Mergers and acquisitions, obviously better known as M&A transactions, are all about numbers. The due diligence process involves scouring volumes of documents, the vast majority of which relate to a company’s financial matters. For this reason, it is imperative for businesses to maintain accurate and comprehensive company records. In the event that a company decides to sell, whether all or a portion of its business, there will be a host of numbers requested from interested parties in order for them to get a sense of the selling company’s financial standing. Here are several of the key financial metrics with which potential sellers must become familiar:
Earnings Per Share (EPS)
Broadly speaking, EPS is simply a company’s net income divided by the number of outstanding shares. Although this seems like a fairly simple mathematical equation, different companies may have a different idea as to what figures are included under the earnings umbrella. Even though companies may have some wiggle room here and can be a bit creative for their own benefit, the reported EPS is the safest bet, as this is the one that accords with Generally Accepted Accounting Principles, or GAAP. Because of its acceptance in the accounting world, the reported EPS is the one that is also used for filings with the Securities and Exchange Commission. Thus, a company must regularly calculate and track its EPS, but especially when preparing to sell.

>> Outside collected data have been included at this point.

Class TensorLaws (T V : Type) `{Tensor T V} := {
  t_slice_spec t dim a b n :
    t_shape t !! dim = Some n → 0 ≤ a ≤ b → b ≤ n →
    ∃ t', t_slice t dim a b = Ok t' ∧ t_shape t' = <[dim := b - a]> (t_shape t) ∧
      ∀ idx, in_shape (t_shape t') idx → t_get t' idx = t_get t (alter (Z.add a) dim idx);
  t_cat_spec t ts dim :
    (dim < length (t_shape t))%nat → Forall (λ t', agree_but dim (t_shape t) (t_shape t')) ts →
    Forall (λ t', 0 ≤ default 0 (t_shape t' !! dim)) (t :: ts) →
    ∃ r, t_cat (t :: ts) dim = Ok r ∧ t_shape r = <[dim := dim_total (t :: ts) dim]> (t_shape t) ∧
      ∀ i t' idx, (t :: ts) !! i = Some t' → in_shape (t_shape t') idx →
        t_get r (alter (Z.add (dim_total (take i (t :: ts)) dim)) dim idx) = t_get t' idx;
  t_full_spec shape v :
    Forall (λ n, 0 ≤ n) shape →
    ∃ t, t_full shape v = Ok t ∧ t_shape t = shape ∧ ∀ idx, in_shape shape idx → t_get t idx = v;
  (** The slices start at zero and have the extents of [src]; [dst] is at least as large. *)
  t_setitem_spec dst slices src :
    Forall2 (λ n m, 0 ≤ m ≤ n) (t_shape dst) (t_shape src) →
    Forall2 (λ s nm, match s with None => nm.1 = nm.2 | Some ab => ab = (0, nm.2) end)
      slices (zip (t_shape dst) (t_shape src)) →
    ∃ t, t_setitem dst slices src = Ok t ∧ t_shape t = t_shape dst ∧
      ∀ idx, in_shape (t_shape dst) idx →
        (in_shape (t_shape src) idx → t_get t idx = t_get src idx) ∧
        (¬ in_shape (t_shape src) idx → t_get t idx = t_get dst idx);
}.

Earnings Before Interest, Taxes, Depreciation, and Amortization (EBITDA)
This may seem similar to EPS since it is based on a company’s earnings, but it provides more information as to a company’s actual net income, and thus is a good representation of its general profitability. The portion that is essentially added back, the ITDA part, removes the effects of accounting, financing, and/or taxes that are not entirely indicative of a company’s actual financial performance. Although this particular calculation is not in accord with GAAP, it does allow for potential buyers to better compare the profitability of companies. This is because it excludes the impact that things like tax rules may have that can in a sense dilute a company’s apparent profitability. Therefore, sellers definitely want to calculate and be able to present their EBITDA to interested buyers.
Valuation is hands down the most important figure discussed during M&A negotiations and due diligence. Granted, earnings say a lot about a company’s potential value, but valuation takes into account far more than revenue or cash on hand. In many cases, valuation is derived on the basis of financial performance and also includes projections and forecasts in light of historical data. And, it can even include the value of intangible assets, particularly unique intellectual property. There are different approaches to coming up with a company’s valuation, such as market-based, asset-based, or income-based, so a company must evaluate which approach makes the most sense based on the nature of its business. Ultimately, coming up with accurate valuation and having the evidence to support it is crucial during M&A.